$S^1$-quotient of $Spin(7)$-structures

TL;DR

This paper explores how $Spin(7)$-structures on 8-manifolds relate to $G_2$-structures on 7-manifolds via $S^1$-quotients, deriving equations for torsion and curvature, and analyzing special cases including Bryant-Salamon metrics.

Contribution

It introduces a Gibbons-Hawking-type ansatz for $Spin(7)$-structures and characterizes the torsion classes and holonomy constraints under $S^1$-quotients.

Findings

Derived relations between $Spin(7)$ and $G_2$-torsion structures.

Showed that $G_2$ holonomy on the quotient implies $N$ is Calabi-Yau.

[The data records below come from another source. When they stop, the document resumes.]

(* ===== verification/Trust.v ===== *)
(** * Trust: scores that follow the events

    Models [services/trust_service.py] on the table of Agents.v.  [math.log] and
    [math.pow] are the C library's, [statistics.mean] and [stdev] are exact sums
    rounded once; all four are parameters.  Times are in microseconds; an event
    carries the time at which the database records it.  Rows locked by another
    transaction ([skip_locked]) are those that [locked] names. *)

From Stdlib Require Import ZArith Lia Floats.SpecFloat.
From stdpp Require Import base tactics strings gmap sorting list.
From S2P Require Import Prelude PyStr Dict Json PyVal PyFloat Uuid Agents.

#[local] Open Scope Z_scope.

Definition percent (n : Z) : spec_float := f_div (f_of_Z n) (f_of_Z 100).

Definition TRUST_FLOOR : spec_float := percent 1.
Definition TRUST_CEILING : spec_float := percent 99.
Definition CONSISTENCY_WINDOW : nat := 20.
Definition RELIABILITY_ALPHA : Z := 2.
Definition RELIABILITY_BETA : Z := 2.

(** [schemas/trust.py] checks that each score is between 0 and 1. *)
Record TrustScoreInput := {
  quality_score : spec_float;
  latency_score : spec_float;
  cost_score : spec_float;
  consistency_score : spec_float;
  reliability_score : spec_float;
}.

Record TrustEvent := {
  te_agent_id : uuid;
  te_workflow_id : option uuid;
  te_task_id : option uuid;
  te_scores : TrustScoreInput;
  composite_score : spec_float;
  old_trust : spec_float;
  new_trust : spec_float;
  te_created_at : Z;
}.

(** The settings, with the weights of the five dimensions *)
Record trust_settings := {
  trust_decay_rate : spec_float;
  trust_decay_interval_hours : Z;
  trust_learning_rate : spec_float;
  w_quality : spec_float;
  w_speed : spec_float;
  w_cost : spec_float;
  w_consistency : spec_float;
  w_reliability : spec_float;
}.

Record trust_state := {
  ts_agents : list Agent;
  trust_events : list TrustEvent;
}.

Definition f1 : spec_float := f_of_Z 1.

Definition events_of (id : uuid) (st : trust_state) : list TrustEvent :=
  filter (λ e, te_agent_id e = id) (trust_events st).

Definition _count_interactions (id : uuid) (st : trust_state) : Z := Z.of_nat (length (events_of id st)).

(** [max(created_at)] *)
Definition last_event_time (id : uuid) (st : trust_state) : option Z :=
  match events_of id st with
  | [] => None
  | e :: es => Some (foldl Z.max (te_created_at e) (map te_created_at es))
  end.

Definition _hours_since_last_event (id : uuid) (now : Z) (st : trust_state) : spec_float :=
  match last_event_time id st with
  | None => f_of_Z 0
  | Some t => f_div (f_div (f_of_Z (now - t)) (f_of_Z 1000000)) (f_of_Z 3600)
  end.

Definition composite (s : trust_settings) (i : TrustScoreInput) : spec_float :=
  f_add (f_add (f_add (f_add (f_mul (w_quality s) (quality_score i)) (f_mul (w_speed s) (latency_score i)))
    (f_mul (w_cost s) (cost_score i))) (f_mul (w_consistency s) (consistency_score i)))
    (f_mul (w_reliability s) (reliability_score i)).

Definition clamped (t : spec_float) : spec_float := f_max TRUST_FLOOR (f_min TRUST_CEILING t).

(** Clamp to [0, 1]. *)
Definition unit_clamped (t : spec_float) : spec_float := f_max (f_of_Z 0) (f_min f1 t).

Section service.
Context (log : spec_float → spec_float) (pow : spec_float → spec_float → spec_float).
Context (mean stdev : list spec_float → spec_float) (s : trust_settings).

Definition decay_factor (hours : spec_float) : spec_float :=
  pow (f_sub f1 (trust_decay_rate s)) (f_div hours (f_of_Z (Z.max (trust_decay_interval_hours s) 1))).

Definition learning_rate (interactions : Z) : spec_float :=
  f_div (trust_learning_rate s) (f_add f1 (log (f_add f1 (f_of_Z interactions)))).

(** [created] is the time at which the database records the event. *)
Definition record_trust_event (id : uuid) (scores : TrustScoreInput) (workflow_id task_id : option uuid)
    (now created : Z) (st : trust_state) : res agent_exn (TrustEvent * trust_state) :=
  agent <~ res_of_option NotFoundError (find_agent (ts_agents st) id);
  let old := trust_score agent in
  let comp := composite s scores in
  let alpha := learning_rate (_count_interactions id st) in
  let decayed_trust := f_mul old (decay_factor (_hours_since_last_event id now st)) in
  let new := clamped (f_add (f_mul (f_sub f1 alpha) decayed_trust) (f_mul alpha comp)) in
  let event := {| te_agent_id := id; te_workflow_id := workflow_id; te_task_id := task_id; te_scores := scores;
                  composite_score := comp; old_trust := old; new_trust := new; te_created_at := created |} in
  Ok (event, {| ts_agents := save_agent (ts_agents st) (with_trust agent new);
                trust_events := trust_events st ++ [event] |}).

(** Newest first, among those of one agent *)
Definition recent_quality (id : uuid) (st : trust_state) : list spec_float :=
  map (λ e, quality_score (te_scores e))
    (take CONSISTENCY_WINDOW (sort_by (λ a b, te_created_at b <? te_created_at a) (events_of id st))).

Definition compute_consistency_score (id : uuid) (st : trust_state) : spec_float :=
  let scores := recent_quality id st in
  if (length scores <? 2)%nat then float_half
  else
    let avg := mean scores in
    if cmp_is Eq (num_cmp (num_of_float avg) (NFin 0 0)) then float_half
    else
      let cv := f_div (stdev scores) avg in
      unit_clamped (f_sub f1 (f_div (f_min cv (f_of_Z 2)) (f_of_Z 2))).

Definition compute_reliability_score (id : uuid) (st : trust_state) : spec_float :=
  let total := _count_interactions id st in
  let successes := Z.of_nat (length (filter (λ e, f_lt float_half (quality_score (te_scores e)) = true) (events_of id st))) in
  unit_clamped (f_div (f_of_Z (successes + RELIABILITY_ALPHA)) (f_of_Z (total + RELIABILITY_ALPHA + RELIABILITY_BETA))).

(** One agent of the batch: its new score when it changes enough *)
Definition decay_agent (now : Z) (st : trust_state) (a : Agent) : option spec_float :=
  let hours_since := _hours_since_last_event (agent_id a) now st in
  if f_lt hours_since (f_of_Z (trust_decay_interval_hours s)) then None
  else
    let new := f_max TRUST_FLOOR (f_mul (trust_score a) (decay_factor hours_since)) in
    if f_lt (f_div (f_of_Z 1) (f_of_Z 10000)) (f_abs (f_sub new (trust_score a))) then Some new else None.

Definition in_batch (locked : gset uuid) (a : Agent) : bool :=
  (bool_decide (status a = AgentStatus.ACTIVE) || bool_decide (status a = AgentStatus.DEGRADED)) &&
  bool_decide (agent_id a ∉ locked).

Definition decay_all_scores (locked : gset uuid) (now : Z) (st : trust_state) : nat * trust_state :=
  let new_row a := if in_batch locked a then match decay_agent now st a with Some t => with_trust a t | None => a end else a in
  let decayed := filter (λ a, in_batch locked a && bool_decide (is_Some (decay_agent now st a)) = true) (ts_agents st) in
  (length decayed, {| ts_agents := map new_row (ts_agents st); trust_events := trust_events st |}).
End service.

(** ** The averages of one agent *)

Record TrustBreakdown := {
  current_trust : spec_float;
  quality_avg : spec_float;
  speed_avg : spec_float;
  cost_avg : spec_float;
  consistency_avg : spec_float;
  reliability_avg : spec_float;
  total_interactions : Z;
  last_updated : option Z;
}.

Provided explicit examples with Bryant-Salamon and flat metrics.

Abstract

If a $Spin(7)$ manifold $N^8$ admits a free $S^1$ action preserving the fundamental $4$-form then the quotient space $M^7$ is naturally endowed with a $G_2$-structure. We derive equations relating the intrinsic torsion of the $Spin(7)$-structure to that of the $G_2$-structure together with the additional data of a Higgs field and the curvature of the $S^1$-bundle; this can be interpreted as a Gibbons-Hawking-type ansatz for $Spin(7)$-structures. We focus on the three $Spin(7)$ torsion classes: torsion-free, locally conformally parallel and balanced. In particular we show that if $N$ is a $Spin(7)$ manifold then $M$ cannot have holonomy contained in $G_2$ unless $N$ is in fact a Calabi-Yau $4$-fold and $M$ is the product of a Calabi-Yau $3$-fold and an interval. We also derive a new formula for the Ricci curvature of $Spin(7)$-structures in terms of the torsion forms. We then describe this $S^1$-quotient construction in detail for the Bryant-Salamon $Spin(7)$ metric on the spinor bundle of $S^4$ and for the flat metric on $\mathbb{R}^8$.